Currently, of gross sales, the New Mexico Lottery sets aside 30 percent of yearly net revenue. This averages about $1,721.17 per student, per semester — since 2007, the average has been $42 million.
This system means that if ticket sales are high, the Lottery Scholarship sees an increase (this also depends on a combination of tuition fees and enrollment numbers), but if sales drop, so does the fund.
Debate first addressed SB 283’s name: “limiting the amount of revenue the New Mexico Lottery may expend for operational expenses,” which has been called “as deceptive as any I’ve seen” in an op-ed by Milan Simonich in the .
Candelaria justified the bill’s title.
“The reality is the drafters picked the titles, we didn’t,” Candelaria said. “There was no intent to defraud or mislead anybody.”
Candelaria, joined by the New Mexico Lottery’s CEO David Barden, said the lottery is being hampered by the required donation because they have to make their prizes smaller.
“There’s no guarantee that the kids are going to win out, period,” Candelaria said. “We can stick with the 30 percent and the results it gives us or we can try something else and try growth and if it doesn’t work, we’ll go back to 30 percent.”
Candelaria said if the measure does not work, the system will revert to the 30 percent requirement.
Sen. John White (R-Albuquerque) was the only dissenting vote on the finance committee. He said the bill is nearly identical to a 2018 measure, he feels it’s harder to understand this round.
“The problem is, it’s still going $41 million dollars in the lottery fund and there’s no guarantee that’ll grow,” White said.
White said he wants a commitment that the scholarship fund will see increases if sales increase.
“If you’re going to be able to grow your gross sales, you oughta be able to grow the Lottery fund also, in the same proportion,” White said. “I understand you want to have more money for prizes, but it looks to me it comes at the expense of the scholarships.”
The Associated Students of New Mexico State University Director of Governmental Affairs William Bradford, endorsed the bill.
The Daily Lobo that Associated Students of UNM Governmental Affairs Director, Libertie Green, said her agency’s top priorities include opposing bills that would reduce or eliminate funding for the Lottery Scholarship.

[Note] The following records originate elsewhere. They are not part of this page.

(** C5. For every difficulty d inside the array, with valid symbols
    stored below d, playSequence draws exactly one value from rand,
    stores its remainder modulo NUM_KEYS at index d, then lights and
    clears the pads of the stored symbols 0 to d in order, every wait
    being getSpeed d, and returns with the state CHECSEQ and the
    difficulty unchanged. *)
Theorem playSequence_draws_stores_plays
    (sequence : list Z) (d st : Z) (w : World)
    (Hd : 0 <= d < Z.of_nat (length sequence))
    (Hsym : forall j s, (j < Z.to_nat d)%nat -> sequence !! j = Some s ->
                        0 <= s < NUM_KEYS)
    (Hrand : 0 <= rand_src w (rand_calls w)) :
  let sym := Z.rem (rand_src w (rand_calls w)) NUM_KEYS in
  let sequence' := <[Z.to_nat d := sym]> sequence in
  let base := uint8 (Z.land (P1OUT w) (Z.lnot LED_BITS)) in
  exists w',
    playSequence sequence d st w = Done ((sequence', d, CHECSEQ), w') /\
    0 <= sym < NUM_KEYS /\
    sequence' !! Z.to_nat d = Some sym /\
    rand_calls w' = S (rand_calls w) /\ rand_src w' = rand_src w /\
    polls w' = polls w /\
    trace w' = trace w
               ++ [EvP1OUT base; EvClear; EvDraw "Playing" 51 24;
                   EvDraw "Sequence!" 51 40; EvFlush]
               ++ flat_map (blink base (getSpeed d))
                           (take (S (Z.to_nat d)) sequence').
Proof. exact (playSequence_spec sequence d st w Hd Hsym Hrand). Qed.
(** C9, as the code has it.  For every user id and every number of hours,
    [get_user_readings] returns exactly the stored readings of that user
    whose timestamp is not earlier than that many hours before the current
    time, most recent first; no upper bound is applied, so a reading
    stamped after the current time is returned as well.
    [calculate_statistics] takes its [current] entry from the first
    element of the series. *)
Theorem list_readings_since
  (db : DatabaseManager.database) (now uid hours : Z) :
  exists rs,
    DatabaseManager.get_user_readings db None now uid hours = inl rs /\
    (forall r,
       In r rs <->
       In r (DatabaseManager.glucose_readings db) /\
       DatabaseManager.user_id r = uid /\
       (now - hours * 3600000000 <= DatabaseManager.timestamp r)%Z) /\
    Permutation rs
      (filter (DatabaseManager.selected uid (now - hours * 3600000000)%Z)
              (DatabaseManager.glucose_readings db)) /\
    StronglySorted DatabaseManager.newer_first rs /\
    (forall df first rest,
       DataProcessor.sgv df = first :: rest ->
       DataProcessor.lookup "current" (DataProcessor.calculate_statistics df)
       = Some (DataProcessor.Num first)).
Proof.
  eexists. split; [reflexivity |].
  unfold DatabaseManager.timedelta_hours.
  set (kept := filter _ _).
  split.
  { intros r. split.
    - intros Hin.
      apply (Permutation_in _ (Permutation_sym (order_by_perm kept))) in Hin.
      apply filter_In in Hin. rewrite selected_spec in Hin. exact Hin.
    - intros Hin.
      apply (Permutation_in _ (order_by_perm kept)).
      apply filter_In. rewrite selected_spec. exact Hin. }
  split; [symmetry; apply order_by_perm |].
  split; [apply order_by_sorted |].
  intros df first rest E.
  unfold DataProcessor.calculate_statistics. rewrite E. reflexivity.
Qed.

ASUNM was not present at the committee hearing today, but Green said ASUNM President Becka Myers advocated for the implementation of the floor.
Green said the jump from 90 percent tuition covered to only 60 percent was harmful to students, and the bill now provides a range with the floor at $41 million.
“After 2007 there was a lot of inconsistency, one year we only got $37 million,” Green said. “With the 30 percent (requirement) you’re always taking the chance that although you can get about $41 million, you can get significantly less.”
A nearly-identical measure was tabled on the Senate floor after passing committees and a floor vote on the House side.